- Problem details:
Repeat exactly, and only, the lines running from the one that holds "apply res_bind_Ok in H as (u&Hc&H)." to the end of the records.

[Stored records]
▼

Definition PLAN_SCHEMA : string := "ppc-lab-upgrade-plan-v1".
Definition TX_SCHEMA : string := "ppc-lab-upgrade-transaction-v1".
Definition CHANNEL_SCHEMA : string := "ppc-lab-release-channel-v1".
Definition RELEASE_SCHEMA : string := "ppc-lab-release-manifest-v1".
Definition EXCLUDED_TOP : list string := [".git"; "build"; "build-release"; "build-asan"; "__pycache__"].

Abbreviation path := (list string).
(** A file: its content and its mode. *)
Abbreviation file := (string * Z)%type.
Inductive node := Dir | File (f : file).
Abbreviation tree := (gmap path node).

(** ** Versions *)

(** [re.fullmatch(r"(\d+)\.(\d+)\.(\d+)(?:[-+].*)?", v)] *)
Definition version_tuple (v : string) : res (Z * Z * Z) :=
  let invalid := app_error ("invalid release version: " +:+ v) in
  match version3 v with
  | Some (a, b, c, r) =>
      let suffix := match r with
        | EmptyString => true
        | String x r => (Ascii.eqb x "-" || Ascii.eqb x "+") && negb (str_mem (ascii_of_nat 10) r)
        end in
      if suffix then Ok (digits_int a, digits_int b, digits_int c) else invalid
  | None => invalid
  end.

Definition project_version (cmake : res string) : res string :=
  text ← cmake; match search version_match text with Some v => Ok v | None => app_error "cannot determine current PPC Lab version" end.

(** [project_version(root)] *)
Definition tree_version (t : tree) : res string :=
  project_version (match t !! ["CMakeLists.txt"] with
    | Some (File (text, _)) => Ok text
    | Some Dir => Raise (Exn OSError "Is a directory")
    | None => Raise (Exn FileNotFoundError "CMakeLists.txt")
    end).
(* ===== verification/UpgradeFacts.v ===== *)
(** * Replacing the managed files of a tree

    [replace_exact] says what a replacement that nothing disturbs leaves, and what the tree can be
    at the moment an operation of it fails; [extract_entries_exact] what extraction gives. *)
From stdpp Require Import gmap.
From S2P Require Import Upgrade.

(** ** Loops that may raise *)

Lemma wp_iter_exn {W A} (f : A -> M W unit) (I : list A -> W -> Prop) (E : exn -> W -> Prop) l w :
  (forall done x w, x ∈ l -> I done w ->
     wp (f x) (fun r w' => match r with Ok _ => I (done ++ [x]) w' | Raise e => E e w' end) w) ->
  I [] w -> wp (m_iter f l) (fun r w' => match r with Ok _ => I l w' | Raise e => E e w' end) w.
Proof.
  intros Hf. assert (H : forall done w, I done w ->
    wp (m_iter f l) (fun r w' => match r with Ok _ => I (done ++ l) w' | Raise e => E e w' end) w).
  { induction l as [|x l IH]; intros done w' Hw; cbn [m_iter].
    - rewrite app_nil_r. exact Hw.
    - rewrite wp_bind. eapply wp_mono; [apply Hf; [by left|exact Hw]|]. intros [u|e] w2 H2; [|done].
      rewrite cons_middle, app_assoc. apply IH; [|done]. intros d y w3 Hy. apply Hf. by right. }
  intros Hw. apply (H [] w Hw).
Qed.

(** ** Paths *)

Lemma elem_of_ancestors_from q done p :
  q ∈ ancestors_from done p <-> exists a b, a <> [] /\ b <> [] /\ p = a ++ b /\ q = done ++ a.
Proof.
  revert done. induction p as [|x p IH]; intros done.
  - split; [by intros ?%not_elem_of_nil|]. intros ([|? ?]&[|? ?]&?&?&?&?); done.
  - destruct p as [|y p].
    + split; [by intros ?%not_elem_of_nil|]. intros ([|? [|? ?]]&[|? ?]&?&?&?&?); done.
    + change (ancestors_from done (x :: y :: p)) with ((done ++ [x]) :: ancestors_from (done ++ [x]) (y :: p)).
      rewrite elem_of_cons, IH. split.
      * intros [->|(a&b&Ha&Hb&Hp&->)]; [by exists [x], (y :: p)|].
        exists (x :: a), b. rewrite Hp, <- app_assoc. done.
      * intros (a&b&Ha&Hb&Hp&->). destruct a as [|x' a]; [done|]. injection Hp as <- Hp.
        destruct a as [|y' a]; [by left|]. right. exists (y' :: a), b. rewrite <- app_assoc. done.
Qed.

Lemma elem_of_ancestors q p : q ∈ ancestors p <-> exists b, q <> [] /\ b <> [] /\ p = q ++ b.
Proof.
  unfold ancestors. rewrite elem_of_ancestors_from. cbn. split.
  - intros (a&b&?&?&?&->). eauto.
  - intros (b&?&?&?). exists q, b. eauto.
Qed.

Lemma ancestors_irrefl p : p ∉ ancestors p.
Proof.
  rewrite elem_of_ancestors. intros (b&_&Hb&Hp). apply Hb. apply (f_equal length) in Hp. rewrite length_app in Hp.
  destruct b; [done|]. cbn in Hp. lia.
Qed.
Lemma ingest_file_keeps C strict t f s : inv C s -> wp (ingest_file strict t f) (post C (fun _ => inv C)) s.
Proof.
  intros Hi. unfold ingest_file. case_bool; [done|]. destruct (_ ≫= _) as [[raw v]|e]; [|by destruct strict].
  destruct (is_evidence v) as [doc|]; [|by destruct strict].
  eapply (wp_post_bind _ _ _ (fun _ s' => s' = s)); [by apply wp_post_lift|]. intros text _ ->.
  eapply wp_post_bind; [by apply store_document_keeps|]. intros [id new] s' Hs'.
  eapply wp_post_bind; [by apply (insert_source_keeps C id (sha256_hex text))|]. intros ? s2 [Hs2 _]. exact Hs2.
Qed.

Lemma ingest_path_keeps C strict t item s : inv C s -> wp (ingest_path strict t item) (post C (fun _ => inv C)) s.
Proof.
  intros Hi. destruct item as [p|f|l|]; [exact Hi|by apply ingest_file_keeps| |exact Hi].
  apply wp_post_fold; [|done]. intros. by apply ingest_file_keeps.
Qed.

(** Rows are never removed. *)
Definition grows {A} (m : SM A) : Prop := forall s (a : artifact), a ∈ artifacts (the_db s) -> a ∈ artifacts (the_db (snd (m s))).

Lemma grows_bind {A B} (m : SM A) (f : A -> SM B) : grows m -> (forall a, grows (f a)) -> grows (m ≫= f).
Proof.
  intros Hm Hf s a Ha. unfold mbind, M_bind. specialize (Hm s a Ha). destruct (m s) as [[x|e] s']; cbn in *; [by apply Hf|done].
Qed.
Lemma grows_lift {A} (r : res A) : grows (lift r).
Proof. by intros s b. Qed.
Lemma grows_ret {A} (x : A) : grows (mret x).
Proof. by intros s b. Qed.
Lemma grows_gets {A} (f : store -> A) : grows (gets f).
Proof. by intros s b. Qed.
Lemma grows_update f : (forall d (a : artifact), a ∈ artifacts d -> a ∈ artifacts (f d)) -> grows (update f).
Proof. intros Hf s a Ha. by apply Hf. Qed.
Lemma grows_iter {A} (f : A -> SM unit) l : (forall x, grows (f x)) -> grows (m_iter f l).
Proof. intros Hf. induction l as [|x l IH]; cbn [m_iter]; [apply grows_ret|]. by apply grows_bind. Qed.
Lemma grows_fold {A T} (f : T -> A -> SM T) t l : (forall t x, grows (f t x)) -> grows (m_fold f t l).
Proof. intros Hf. revert t. induction l as [|x l IH]; intros t; cbn [m_fold]; [apply grows_ret|]. by apply grows_bind. Qed.
#[local] Hint Resolve grows_bind grows_lift grows_ret grows_gets grows_iter grows_fold : core.
Lemma import_is_final_witness :
  exists doc', import_bundle true true "/tmp/s" sample_time sample_bundle (run_all [Status] (snd sample_import)) = (Ok doc', run_all [Status] (snd sample_import)) /\
    dget "status" doc' = Some (VStr "already-imported").
Proof.
  destruct (import_is_final true false "/tmp/r" sample_time sample_bundle sample_world sample_receipt (snd sample_import) "alpha" 1 sample_id
    [Status] true true "/tmp/s" sample_time sample_bundle sample_id sample_import_ok sample_claims sample_claims) as (r&Hr&H).
  rewrite decide_True in H by reflexivity. destruct H as (doc'&->&Hs&_). exists doc'. split; [exact Hr|exact Hs].
Defined.

Definition stored_doc : dict value := [("id", VInt 7); ("schema", VStr "ppc-lab-x-v1")].
Definition sample_digest : string := Eval vm_compute in default "" (Evidence.a_sha <$> head (Evidence.artifacts (the_db sample_store))).
Definition sample_artifact : Evidence.artifact := Eval vm_compute in List.hd (Evidence.Artifact 0 "" 0 (Evidence._extract_fields [])) (Evidence.artifacts (the_db sample_store)).

(** ** What the model shows besides *)

(** A line separator inside a record is a line boundary to the importer: the records it archives and
    counts are not those that were exported. *)
Definition split_record : string := ok_or "" (safe_record (Ok (VDict [("note", VStr (String "a" (String (byte 226) (String (byte 128) (String (byte 168) "b")))))]))).
Example history_record_is_split : control_count [("control/history.ndjson", split_record)] = 1%nat /\ length (text_lines split_record "") = 2%nat.
Proof. vm_compute. done. Qed.

(** The name of a site may be a step up. *)
Example site_may_be_a_step_up : validate_site ".." = Ok ".." /\ receipt_path ".." 1 = "../00000000000000000001.json".
Proof. vm_compute. done. Qed.

(** A manifest whose version is a list stops the command. *)
Example odd_version_stops_verify : exists msg, header_errors [("replication_api", VList [])] = Raise (Exn TypeError msg) /\ handled [AppError; OSError; ValueError; SqlError] (Exn TypeError msg) = false.
Proof. eexists. vm_compute. done. Qed.
Lemma handle_guarded st e q : handle st e q =
  (path ← lift (url_path (e_bracketed e) (q_target q)); granted ← _require_scope st e q (scope_of (q_method q) path);
   if granted : bool then served st e q path else mret tt).
Proof. unfold handle, served. by destruct (q_method q). Qed.

(** What a request does. *)
Definition guards (st : server) (e : env) (q : request) (w : world) : Prop :=
  match handle st e q w with
  | (Raise _, w') => w' = w
  | (Ok _, w') => exists path p event r, let scope := scope_of (q_method q) path in
      url_path (e_bracketed e) (q_target q) = Ok path /\ principal st e q scope = Ok p /\
      dget "allowed" event = Some (VBool (match p with Some _ => true | None => false end)) /\ dget "path" event = Some (VStr path) /\
      dget "required_scope" event = Some (VStr scope) /\ recorded st (e_now e) event w w' /\ w_sent w' = w_sent w ++ [r] /\
      match p with
      | None => r = refusal q /\ w_runs w' = w_runs w /\ w_input w' = w_input w
      | Some _ => ran (permitted st scope) w w'
      end
  end.
Lemma guarded st e q w : guards st e q w.
Proof.
  unfold guards. rewrite handle_guarded. unfold mbind at 1, M_bind at 1, lift at 1. destruct (url_path _ _) as [path|] eqn:Hp; [|done].
  unfold _require_scope. unfold mbind, M_bind.
  pose proof (principal_spec st e q (scope_of (q_method q) path) path w Hp) as H.
  destruct (_principal _ _ _ _ w) as [[[p|]|x] w1]; [| |done].
  - destruct H as (Hd&event&He&Hrec&Hs&Hr&_). destruct (event_fields _ _ _ _ _ _ He) as (E1&E2&E3&_).
    destruct (served_settles st e q path w1) as (u&w2&H2&(r&Ha)&Hr2&Hl2). unfold mret, M_ret. rewrite H2. cbv beta iota.
    exists path, (Some p), event, r. split_and!; try done.
    + unfold recorded in *. by rewrite Hl2.
    + by rewrite Ha, Hs.
    + unfold ran in *. by rewrite Hr in Hr2.
  - destruct H as (Hd&event&He&Hrec&Hs&Hr&Hi). destruct (event_fields _ _ _ _ _ _ He) as (E1&E2&E3&_).
    unfold send, modify, mret, M_ret. cbv beta iota. exists path, None, event, (refusal q). split_and!; try done. cbn. by rewrite Hs.
Qed.

(** C12: every request is guarded.  A request that is answered is answered once, after its
    authorisation was decided and recorded once; a refused request is answered 401 or 403, runs
    nothing and leaves its body unread, and one that is let through runs at most one command: the
    worker with the server's own arguments for a job, or a reading evidence command on the server's
    store.  A request whose handler raises is not answered and runs nothing. *)
Theorem request_guarded st e q w :
  match handle st e q w with
  | (Raise _, w') => w' = w
  | (Ok _, w') => exists path p event r, let scope := scope_of (q_method q) path in
      url_path (e_bracketed e) (q_target q) = Ok path /\ principal st e q scope = Ok p /\
      dget "allowed" event = Some (VBool (match p with Some _ => true | None => false end)) /\ dget "path" event = Some (VStr path) /\
      dget "required_scope" event = Some (VStr scope) /\ recorded st (e_now e) event w w' /\ w_sent w' = w_sent w ++ [r] /\
      match p with
      | None => r = refusal q /\ w_runs w' = w_runs w /\ w_input w' = w_input w
      | Some _ => ran (permitted st scope) w w'
      end
  end.
Proof. exact (guarded st e q w). Qed.

(** ** Credentials *)

(** The request carries a token of the store that is not revoked, with its secret, and that has the scope. *)
Definition holds_token (path : string) (e : env) (q : request) (scope : string) : Prop :=
  exists raw id secret doc tokens item salt expected rounds scopes,
    q_authorization q = Some ("Bearer " +:+ raw) /\ str_split1 "."%char raw = Some (id, secret) /\
    Store.load_doc path (e_auth e) = Ok (doc, tokens) /\ dget id tokens = Some (VDict item) /\ py_bool (dget_n "revoked_at" item) = false /\
    Store.read_record item = Ok (salt, expected, rounds) /\ Store.derive secret salt rounds = Ok expected /\
    Store.value_set (dget_or "scopes" (VList []) item) = Ok scopes /\ (VStr "*" ∈ scopes \/ VStr scope ∈ scopes).
Definition entitled (st : server) (e : env) (q : request) (scope : string) : Prop :=
  match auth_store st, token st with
  | Some path, _ => holds_token path e q scope
  | None, Some t => q_authorization q = Some ("Bearer " +:+ t)
  | None, None => True
  end.

Lemma bearer_spec q raw : bearer q = Some raw -> q_authorization q = Some ("Bearer " +:+ raw).
Proof. unfold bearer. destruct (q_authorization q) as [s|]; [intros H%strip_prefix_spec; cbn in H; by subst s|done]. Qed.

Lemma has_scope scopes x : existsb (fun y => eq_str y x) scopes = true -> VStr x ∈ scopes.
Proof. intros (v&Hv&->%eq_str_true)%existsb_exists. by apply list_elem_of_In. Qed.

Lemma verified_token path f raw scope v : Store.verify_token path f raw (Some scope) = Ok v -> (exists ok, vget "ok" v = Ok ok /\ py_bool ok = true) ->
  exists id secret doc tokens item salt expected rounds scopes, str_split1 "."%char raw = Some (id, secret) /\
    Store.load_doc path f = Ok (doc, tokens) /\ dget id tokens = Some (VDict item) /\ py_bool (dget_n "revoked_at" item) = false /\
    Store.read_record item = Ok (salt, expected, rounds) /\ Store.derive secret salt rounds = Ok expected /\
    Store.value_set (dget_or "scopes" (VList []) item) = Ok scopes /\ (VStr "*" ∈ scopes \/ VStr scope ∈ scopes).
Proof.
  unfold Store.verify_token. intros H (ok&Hok&Hb).
  assert (Hrefuse : forall reason rest, v <> Store.refuse reason rest).
  { intros reason rest ->. cbn in Hok. injection Hok as <-. done. }
  destruct (str_split1 _ raw) as [[id secret]|]; [|injection H as <-; by exfalso; eapply Hrefuse].
  destruct (Store.load_doc path f) as [[doc tokens]|x]; [|case_bool; [injection H as <-; by exfalso; eapply Hrefuse|done]].
  unfold dget_n at 1, dget_or at 1 in H.
  destruct (dget id tokens) as [[| | | | | |item]|] eqn:Hi; try (injection H as <-; by exfalso; eapply Hrefuse).
  unfold Store.check_item in H. destruct (py_bool (dget_n "revoked_at" item)) eqn:Hr; [injection H as <-; by exfalso; eapply Hrefuse|].
  destruct (Store.read_record item) as [[[salt expected] rounds]|] eqn:Hrec; [|injection H as <-; by exfalso; eapply Hrefuse].
  apply res_bind_Ok in H as (actual&Hd&H). destruct (String.eqb_spec actual expected) as [->|]; [|injection H as <-; by exfalso; eapply Hrefuse].
  cbn [negb] in H. unfold Store.authorize in H. apply res_bind_Ok in H as (scopes&Hs&H). apply res_bind_Ok in H as (sorted&_&[= <-]).
  cbn in Hok. injection Hok as <-. exists id, secret, doc, tokens, item, salt, expected, rounds, scopes. split_and!; try done.
  cbn [py_bool] in Hb. apply orb_true_iff in Hb as [Hb|Hb]; [left|right]; by apply has_scope.
Qed.

Lemma principal_entitled st e q scope v : principal st e q scope = Ok (Some v) -> entitled st e q scope.
Proof.
  unfold principal, entitled. destruct (auth_store st) as [path|].
  - destruct (bearer q) as [raw|] eqn:Hb; [|done]. apply bearer_spec in Hb. case_bool; [done|]. intros H.
    apply res_bind_Ok in H as (result&Hv&H). apply res_bind_Ok in H as (ok&Hok&H). destruct (py_bool ok) eqn:E; [|done].
    destruct (verified_token path (e_auth e) raw scope result Hv ltac:(by exists ok)) as (id&secret&H'). exists raw, id, secret. naive_solver.
  - destruct (token st) as [t|]; [|done]. destruct (bearer q) as [raw|] eqn:Hb; [|done]. apply bearer_spec in Hb. intros H.
    apply res_bind_Ok in H as (same&Hs&H). destruct same; [|done]. unfold compare_digest in Hs. case_bool; [|done].
    injection Hs as Hs. apply String.eqb_eq in Hs as ->. done.
Qed.

Lemma start_guarded m a st : start m a = Ok st -> _loopback (a_host a) = false -> a_allow_remote a = false ->
  is_some (auth_store st) = true \/ is_some (token st) = true.
Proof.
  unfold start. intros H Hh Ha. rewrite Hh, Ha in H. do 5 (apply res_bind_Ok in H as (?&_&H)).
  apply res_bind_Ok in H as (u&Hc&H). apply res_bind_Ok in H as (p&_&H). apply res_bind_Ok in H as (wk&_&H).
  apply res_bind_Ok in H as ([ev store]&_&H). apply res_bind_Ok in H as (?&_&H). apply res_bind_Ok in H as (caps&_&[= <-]). cbn [auth_store token].
  unfold check_arg in Hc. case_bool; [|done]. bool_prop. destruct Heqb as [Hx|Hx]; [|done]. apply orb_true_iff in Hx. naive_solver.
Qed.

▲

- Answer section:
  apply res_bind_Ok in H as (u&Hc&H). apply res_bind_Ok in H as (p&_&H). apply res_bind_Ok in H as (wk&_&H).
  apply res_bind_Ok in H as ([ev store]&_&H). apply res_bind_Ok in H as (?&_&H). apply res_bind_Ok in H as (caps&_&[= <-]). cbn [auth_store token].
  unfold check_arg in Hc. case_bool; [|done]. bool_prop. destruct Heqb as [Hx|Hx]; [|done]. apply orb_true_iff in Hx. naive_solver.
Qed.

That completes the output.